昨年、手に入れて読み始めたのですが、予想以上に私の中の琴線に触れてくる作品でした。
伊藤計劃先生原作の映画だと「屍者の帝国」や「ハーモニー」の方が好みでしたけど、原作小説に関しては「虐殺器官」が好き過ぎる。
正直、読んでビックリしました。だって、映画では、主人公が母親の延命措置を止めたことに対する葛藤や日々苛まれる悪夢の情景、それらを抱えたまま特殊部隊の任務に携わり続けるその心の危うさみたいものが全く省かれてるんですもの。その癖、大筋の流れやアクションシーンはこれでもか、と克明に映像化しているので「そういう作品」だと思ってみちゃってたんですよね。

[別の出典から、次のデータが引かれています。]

(** Only the error, the [i]-th job and its result change. *)
Lemma job_inv s i j c pc (g : cell -> cell) err' :
  inv s -> st_jobs s !! i = Some j -> st_cells s !! i = Some c ->
  (failed s -> err' <> None) -> c_notified (g c) = c_notified c -> (consumed c -> consumed (g c)) ->
  (c_result (g c) = RTaken -> c_result c = RTaken) ->
  match c_result (g c) with
  | RPending => pc = JRun \/ pc = JEnd /\ err' <> None
  | RSent buf => compressed (deflate level) (blockOf j) buf /\ pc <> JRun
  | RTaken => pc <> JRun
  | RClosed => err' <> None /\ pc = JDone
  end -> inv (setJob i pc (setCell i g (setErr err' s))).
Proof.
  intros I Hj Hc He Hn Hcs Ht Hok; set (s' := setJob _ _ _).
  assert (Q : quiet s s').
  { split; try done.
    - unfold s'; by rewrite blocks_setJob.
    - cbn [s' setJob setJobs setCell setCells st_cells]; apply length_alter.
    - intros k c'; cbn [s' setJob setJobs setCell setCells setErr st_cells]; rewrite list_lookup_alter; case_decide as Ek; [subst k|].
      + rewrite Hc; intros [= <-]; exists c; done.
      + intros Hc'; exists c'; done. }
  destruct I as [I1 I2 I3 I4 I5 I6]; split; try done.
  - rewrite (qt_length _ _ Q); cbn [s' setJob setJobs setCell setCells setErr st_jobs]; by rewrite length_alter.
  - intros k j'; cbn [s' setJob setJobs setCell setCells setErr st_jobs]; rewrite list_lookup_alter; case_decide as Ek; [subst k|by apply I3].
    rewrite Hj; intros [= <-]; exact (I3 i j Hj).
  - intros k c'; cbn [s' setJob setJobs setCell setCells setErr st_cells]; rewrite list_lookup_alter; unfold cellOk.
    cbn [s' setJob setJobs setCell setCells setErr st_jobs]; rewrite list_lookup_alter; case_decide as Ek; [subst k|].
    + rewrite Hc, Hj; intros [= <-]; exact Hok.
    + intros Hc'; specialize (I4 k c' Hc'); unfold cellOk in I4; destruct (st_jobs s !! k); [|done].
      destruct (c_result c'); try done; [destruct I4 as [|[? ?]]; [by left | right; split; [done | by apply He]]|].
      destruct I4; split; [by apply He | done].
  - by apply (quiet_run s).
Qed.

Lemma job_cell s i j : inv s -> st_jobs s !! i = Some j -> exists c, st_cells s !! i = Some c /\ j_r j = i /\ cellOk s i c.
Proof.
  intros I Hj; pose proof (lookup_lt_Some _ _ _ Hj); destruct (lookup_lt_is_Some_2 (st_cells s) i) as [c Hc]; [pose proof (iv_jobs s I); lia|].
  exists c; split; [done|]; split; [by eapply iv_jobr | by apply iv_cells].
Qed.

でも、本当に危ういのは実は主人公の精神性の方で、初めから正気と狂気の崖っぷちを彷徨ってたんだな、っていうのが小説を読んで分かったのはちょっとびっくりでした。
だから主人公が
「神は死んだ。神は死んだ。大いに結構。僕はルツィアに赦してもらえれば、それでいい」って思ってたのを読んだ時は本当に驚きました。
映画の方はそう言った部分をかなぐり捨ててた印象で、寧ろ、これは中途半端に描写するのは避けた、という事なのかな、と思う今日この頃です。
個人的にはラストシーンの
「うるさいな」からの「けど、××××の××は××だろうな、と思うと少し気持ちが和らいだ」を読むと、少しだけ私もふふって気持ちになれます。
個人的には日々の仕事や生活に「なんか違うな」と思い悩んでる人ほど心に触れてくる作品じゃないかと思います。オススメ。